Belarusian tennis player

Ksenia Milevskaya (Ксенія Мілеўская; Ксения Милевская; born 9 August 1990) is a former tennis player from Belarus.

On 9 June 2007, Milevskaya and Urszula Radwańska won the 2007 French Open – Girls' doubles title, beating Sorana Cîrstea and Alexa Glatch in the final, and on 8 September 2007, they continued their unbeaten match-streak as a doubles team by winning the 2007 US Open – Girls' doubles title, beating Oksana Kalashnikova and Ksenia Lykina in the final.

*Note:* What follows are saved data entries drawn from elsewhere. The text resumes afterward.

(** * vocab: kana engine and sentence pipeline

  A shallow embedding of [vocab/inflections.py] and
  [vocab/sentence_parser.py].

  Python strings are sequences of Unicode code points; a character is a
  string of length one.  Exceptions are modelled by a [result] type whose
  error side names the Python exception class that is raised. *)

From Stdlib Require Import String Ascii NArith ZArith Bool List Lia.
Import ListNotations.

Local Open Scope N_scope.

(** ** Python strings *)

Module PyStr.

Definition char := N.
Definition str := list char.

(** An ASCII literal as a Python string. *)
Fixpoint lit (s : string) : str :=
  match s with
  | EmptyString => []
  | String a s' => N_of_ascii a :: lit s'
  end.

Fixpoint eqb (a b : str) : bool :=
  match a, b with
  | [], [] => true
  | x :: a', y :: b' => (x =? y) && eqb a' b'
  | _, _ => false
  end.

Fixpoint startswith (s p : str) : bool :=
  match p, s with
  | [], _ => true
  | y :: p', x :: s' => (x =? y) && startswith s' p'
  | _ :: _, [] => false
  end.

(** [needle in hay] on strings: the substring test. *)
Fixpoint contains (hay needle : str) : bool :=
  startswith hay needle ||
  match hay with
  | [] => false
  | _ :: hay' => contains hay' needle
  end.

Definition len (s : str) : Z := Z.of_nat (length s).

(** [s[:-1]] *)
Definition init (s : str) : str := firstn (length s - 1) s.

(** [s[n:]] for [n >= 0] *)
Definition from (n : nat) (s : str) : str := skipn n s.

Definition join (l : list str) : str := concat l.

End PyStr.

Import PyStr.

(** ** Exceptions *)

Inductive exn : Type :=
| ValueError (msg : string)
| KeyError
| IndexError
| AttributeError
| TypeError
| NotImplementedError.

Inductive result (A : Type) : Type :=
| Ok (a : A)
| Raise (e : exn).

Arguments Ok {A} a.
Arguments Raise {A} e.

Definition bind {A B} (r : result A) (k : A -> result B) : result B :=
  match r with
  | Ok a => k a
  | Raise e => Raise e
  end.

Notation "x <- r ;; k" := (bind r (fun x => k))
  (at level 61, r at next level, right associativity).

(** [try: body except KeyError: raise e] *)
Definition except_KeyError {A} (body : result A) (e : exn) : result A :=
  match body with
  | Raise KeyError => Raise e
  | r => r
  end.

(** [s[i]], with Python's negative indices. *)
Definition index (s : str) (i : Z) : result str :=
  let j := (if i <? 0 then i + len s else i)%Z in
  if (j <? 0)%Z then Raise IndexError
  else match nth_error s (Z.to_nat j) with
       | Some c => Ok [c]
       | None => Raise IndexError
       end.

(** ** Dictionaries with string keys, in insertion order *)

Module Dict.

Definition t (V : Type) := list (str * V).

Fixpoint get {V} (d : t V) (k : str) : result V :=
  match d with
  | [] => Raise KeyError
  | (k', v) :: d' => if PyStr.eqb k' k then Ok v else get d' k
  end.

(** [d[k] = v] *)
Fixpoint set {V} (d : t V) (k : str) (v : V) : t V :=
  match d with
  | [] => [(k, v)]
  | (k', v') :: d' =>
      if PyStr.eqb k' k then (k', v) :: d' else (k', v') :: set d' k v
  end.

Definition keys {V} (d : t V) : list str := map fst d.
Definition values {V} (d : t V) : list V := map snd d.
Definition items {V} (d : t V) : list (str * V) := d.

End Dict.

(** [x in l] for a list of strings *)
Definition mem (x : str) (l : list str) : bool := existsb (PyStr.eqb x) l.

(** ** Regular expressions of [JpRE] *)

Module JpRE.

(** A character class made of code-point ranges. *)
Definition class := list (char * char).

Definition in_class (cl : class) (c : char) : bool :=
  existsb (fun r => (fst r <=? c) && (c <=? snd r)) cl.

Definition hiragana_full : class := [(0x3041, 0x309f)].
Definition katakana_full : class := [(0x30a0, 0x30ff)].
Definition kanji : class :=
  [(0x3400, 0x4db5); (0x4e00, 0x9fcb); (0xf900, 0xfa6a)].
Definition radicals : class := [(0x2e80, 0x2fd5)].
Definition katakana_half_width : class := [(0xff5f, 0xff9f)].

(** [\s] on [str] patterns: the code points Python counts as white space. *)
Definition whitespace : class :=
  [(0x9, 0xd); (0x1c, 0x20); (0x85, 0x85); (0xa0, 0xa0); (0x1680, 0x1680);
   (0x2000, 0x200a); (0x2028, 0x2029); (0x202f, 0x202f); (0x205f, 0x205f);
   (0x3000, 0x3000)].

(** [re.match(cl, s) is not None] for a one-class pattern: the class must
    match the first character of [s]. *)
Definition match_class (cl : class) (s : str) : bool :=
  match s with
  | [] => false
  | c :: _ => in_class cl c
  end.

(** The longest prefix of [s] made of characters of [cl]: the greedy [cl*]. *)
Fixpoint star (cl : class) (s : str) : str :=
  match s with
  | [] => []
  | c :: s' => if in_class cl c then c :: star cl s' else []
  end.

End JpRE.

(** ** Character classification *)

Definition is_kanji (c : str) : bool := JpRE.match_class JpRE.kanji c.

Definition is_whitespace (c : str) : bool := JpRE.match_class JpRE.whitespace c.

(** The Hiragana block of Unicode, U+3040 to U+309F. *)
Definition hiragana_block : JpRE.class := [(0x3040, 0x309f)].

(** Modelled from the spec: [is_hiragana] is imported by [inflections.py]
  from [sentence_parser], which does not define it (see [PyImport] below).
  The spec has it true iff the character falls in the Hiragana block of
  Unicode; the shape is that of [is_kanji].  It stands for the function
  [from_str] was written against. *)
Definition is_hiragana (c : str) : bool := JpRE.match_class hiragana_block c.

(** ** Module names and [from ... import ...] *)

Module PyImport.

(** What a [from module import a, b, ...] statement does once the module
    is loaded. *)
Inductive outcome : Type :=
| Imported
| ImportError (name : string).

(** The names [sentence_parser.py] binds at module level, in the order of
    the file: its two imports, [JpRE], [SPACE], the three classes and the
    seven functions. *)
Definition sentence_parser : list string :=
  ["re"; "Markup"; "JpRE"; "SPACE"; "KanjiSequence"; "Kanji"; "Furigana";
   "is_kanji"; "is_whitespace"; "charseq"; "group"; "parse"; "render_obj";
   "render_jp"]%string.

Definition binds (module_names : list string) (name : string) : bool :=
  existsb (String.eqb name) module_names.

(** The names are looked up from left to right; the first one the module
    does not bind raises [ImportError]. *)
Fixpoint from_import (module_names wanted : list string) : outcome :=
  match wanted with
  | [] => Imported
  | name :: rest =>
      if binds module_names name then from_import module_names rest
      else ImportError name
  end.

(** Line 1 of [inflections.py]:
    [from vocab.sentence_parser import is_hiragana, is_kanji]. *)
Definition inflections_line_1 : list string := ["is_hiragana"; "is_kanji"]%string.

End PyImport.

(** ** Glyphs *)

Module Glyph.
Definition a : str := [0x3042].
Definition i : str := [0x3044].
Definition u : str := [0x3046].
Definition e : str := [0x3048].
Definition o : str := [0x304a].
Definition ka : str := [0x304b].
Definition ki : str := [0x304d].
Definition ku : str := [0x304f].
Definition ke : str := [0x3051].
Definition ko : str := [0x3053].
Definition ga : str := [0x304c].
Definition gi : str := [0x304e].
Definition gu : str := [0x3050].
Definition ge : str := [0x3052].
Definition go : str := [0x3054].
Definition sa : str := [0x3055].
Definition shi : str := [0x3057].
Definition su : str := [0x3059].
Definition se : str := [0x305b].
Definition so : str := [0x305d].
Definition za : str := [0x3056].
Definition ji : str := [0x3058].
Definition zu : str := [0x305a].
Definition ze : str := [0x305c].
Definition zo : str := [0x305e].
Definition ta : str := [0x305f].
Definition chi : str := [0x3061].
Definition tsu : str := [0x3064].
Definition te : str := [0x3066].
Definition to : str := [0x3068].
Definition da : str := [0x3060].
Definition dji : str := [0x3062].
Definition dzu : str := [0x3065].
Definition de : str := [0x3067].
Definition do : str := [0x3069].
Definition na : str := [0x306a].
Definition ni : str := [0x306b].
Definition nu : str := [0x306c].
Definition ne : str := [0x306d].
Definition no : str := [0x306e].
Definition ha : str := [0x306f].
Definition hi : str := [0x3072].
Definition fu : str := [0x3075].
Definition he : str := [0x3078].
Definition ho : str := [0x307b].
Definition ba : str := [0x3070].
Definition bi : str := [0x3073].
Definition bu : str := [0x3076].
Definition be : str := [0x3079].
Definition bo : str := [0x307c].
Definition pa : str := [0x3071].
Definition pi : str := [0x3074].
Definition pu : str := [0x3077].
Definition pe : str := [0x307a].
Definition po : str := [0x307d].
Definition ma : str := [0x307e].
Definition mi : str := [0x307f].
Definition mu : str := [0x3080].
Definition me : str := [0x3081].
Definition mo : str := [0x3082].
Definition ra : str := [0x3089].
Definition ri : str := [0x308a].
Definition ru : str := [0x308b].
Definition re : str := [0x308c].
Definition ro : str := [0x308d].
Definition ya : str := [0x3084].
Definition yu : str := [0x3086].
Definition yo : str := [0x3088].
Definition wa : str := [0x308f].
Definition wo : str := [0x3092].
Definition nn : str := [0x3093].
Definition small_ya : str := [0x3083].
Definition small_yu : str := [0x3085].
Definition small_yo : str := [0x3087].
Definition small_tsu : str := [0x3063].
Definition kanji_miru : str := [0x898b]. (* 見 *)
Definition kanji_nomu : str := [0x98f2]. (* 飲 *)
Definition kanji_taberu : str := [0x98df]. (* 食 *)
Definition kanji_nichi : str := [0x65e5]. (* 日 *)
Definition kanji_hon : str := [0x672c]. (* 本 *)
Definition kanji_go : str := [0x8a9e]. (* 語 *)
End Glyph.

(** ** [inflections.py]: the kana table *)

Inductive VerbType : Type := ICHIDAN | GODAN | IRREGULAR.

Module HiraganaLetter.

Definition rows : Dict.t (Dict.t str) :=
  [ (lit "-", [(lit "a", Glyph.a); (lit "i", Glyph.i); (lit "u", Glyph.u); (lit "e", Glyph.e); (lit "o", Glyph.o)]);
    (lit "k", [(lit "a", Glyph.ka); (lit "i", Glyph.ki); (lit "u", Glyph.ku); (lit "e", Glyph.ke); (lit "o", Glyph.ko)]);
    (lit "g", [(lit "a", Glyph.ga); (lit "i", Glyph.gi); (lit "u", Glyph.gu); (lit "e", Glyph.ge); (lit "o", Glyph.go)]);
    (lit "s", [(lit "a", Glyph.sa); (lit "i", Glyph.shi); (lit "u", Glyph.su); (lit "e", Glyph.se); (lit "o", Glyph.so)]);
    (lit "z", [(lit "a", Glyph.za); (lit "i", Glyph.ji); (lit "u", Glyph.zu); (lit "e", Glyph.ze); (lit "o", Glyph.zo)]);
    (lit "t", [(lit "a", Glyph.ta); (lit "i", Glyph.chi); (lit "u", Glyph.tsu); (lit "e", Glyph.te); (lit "o", Glyph.to)]);
    (lit "d", [(lit "a", Glyph.da); (lit "i", Glyph.dji); (lit "u", Glyph.dzu); (lit "e", Glyph.de); (lit "o", Glyph.do)]);
    (lit "n", [(lit "a", Glyph.na); (lit "i", Glyph.ni); (lit "u", Glyph.nu); (lit "e", Glyph.ne); (lit "o", Glyph.no)]);
    (lit "h", [(lit "a", Glyph.ha); (lit "i", Glyph.hi); (lit "u", Glyph.fu); (lit "e", Glyph.he); (lit "o", Glyph.ho)]);
    (lit "b", [(lit "a", Glyph.ba); (lit "i", Glyph.bi); (lit "u", Glyph.bu); (lit "e", Glyph.be); (lit "o", Glyph.bo)]);
    (lit "p", [(lit "a", Glyph.pa); (lit "i", Glyph.pi); (lit "u", Glyph.pu); (lit "e", Glyph.pe); (lit "o", Glyph.po)]);
    (lit "m", [(lit "a", Glyph.ma); (lit "i", Glyph.mi); (lit "u", Glyph.mu); (lit "e", Glyph.me); (lit "o", Glyph.mo)]);
    (lit "r", [(lit "a", Glyph.ra); (lit "i", Glyph.ri); (lit "u", Glyph.ru); (lit "e", Glyph.re); (lit "o", Glyph.ro)]);
    (lit "y", [(lit "a", Glyph.ya); (lit "u", Glyph.yu); (lit "o", Glyph.yo)]);
    (lit "w", [(lit "a", Glyph.wa); (lit "o", Glyph.wo)]);
    (lit "nn", [(lit "n", Glyph.nn)]) ].

Definition small : Dict.t str :=
  [ (lit "ya", Glyph.small_ya); (lit "yu", Glyph.small_yu);
    (lit "yo", Glyph.small_yo); (lit "tsu", Glyph.small_tsu) ].

Definition dakuten_rules : Dict.t str :=
  [ (lit "k", lit "g"); (lit "s", lit "z"); (lit "t", lit "d"); (lit "h", lit "b") ].

Definition handakuten_rules : Dict.t str := [ (lit "h", lit "p") ].

(** [{v: k for k, v in chain(dakuten_rules.items(), handakuten_rules.items())}] *)
Definition reverse_dakuten_rules : Dict.t str :=
  fold_left (fun d kv => Dict.set d (snd kv) (fst kv))
    (Dict.items dakuten_rules ++ Dict.items handakuten_rules) [].

(** The loop that fills [by_letter]:
    [for row_name, row in rows.items(): for ending, letter in row.items():
       by_letter[letter] = (row_name, ending)] *)
Definition by_letter : Dict.t (str * str) :=
  fold_left
    (fun d (r : str * Dict.t str) =>
       let (row_name, row) := r in
       fold_left
         (fun d' (el : str * str) =>
            let (ending, letter) := el in Dict.set d' letter (row_name, ending))
         (Dict.items row) d)
    (Dict.items rows) [].

(** The object: [c], [row], [ending] and [dakuten] (one of the
    strings dakuten and handakuten, or [None]). *)
Record t : Type := mk {
  c : str;
  row : str;
  ending : str;
  dakuten : option str
}.

(** [HiraganaLetter(c)] *)
Definition new (c : str) : result t :=
  re <- Dict.get by_letter c ;;
  let (row, ending) := (re : str * str) in
  let dakuten :=
    if mem row (Dict.values dakuten_rules) then Some (lit "dakuten")
    else if mem row (Dict.values handakuten_rules) then Some (lit "handakuten")
    else None in
  Ok (mk c row ending dakuten).

(** [rows[row][ending]], where [row] may be [None] *)
Definition rows_at (row : option str) (ending : option str) : result str :=
  match row with
  | None => Raise KeyError
  | Some r =>
      d <- Dict.get rows r ;;
      match ending with
      | None => Raise KeyError
      | Some e => Dict.get d e
      end
  end.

In singles competitions at the juniors level, Milevskaya has lost in the semifinals of three of the 2007 majors – the Australian Open, the French Open, and the US Open, losing to Madison Brengle, Alizé Cornet, and her doubles partner Urszula Radwańska, respectively. In 2006, she made it to the Orange Bowl singles final, but lost in straight sets to Nikola Hofmanova.

As of 9 September 2007, she was the second ranked junior of the world.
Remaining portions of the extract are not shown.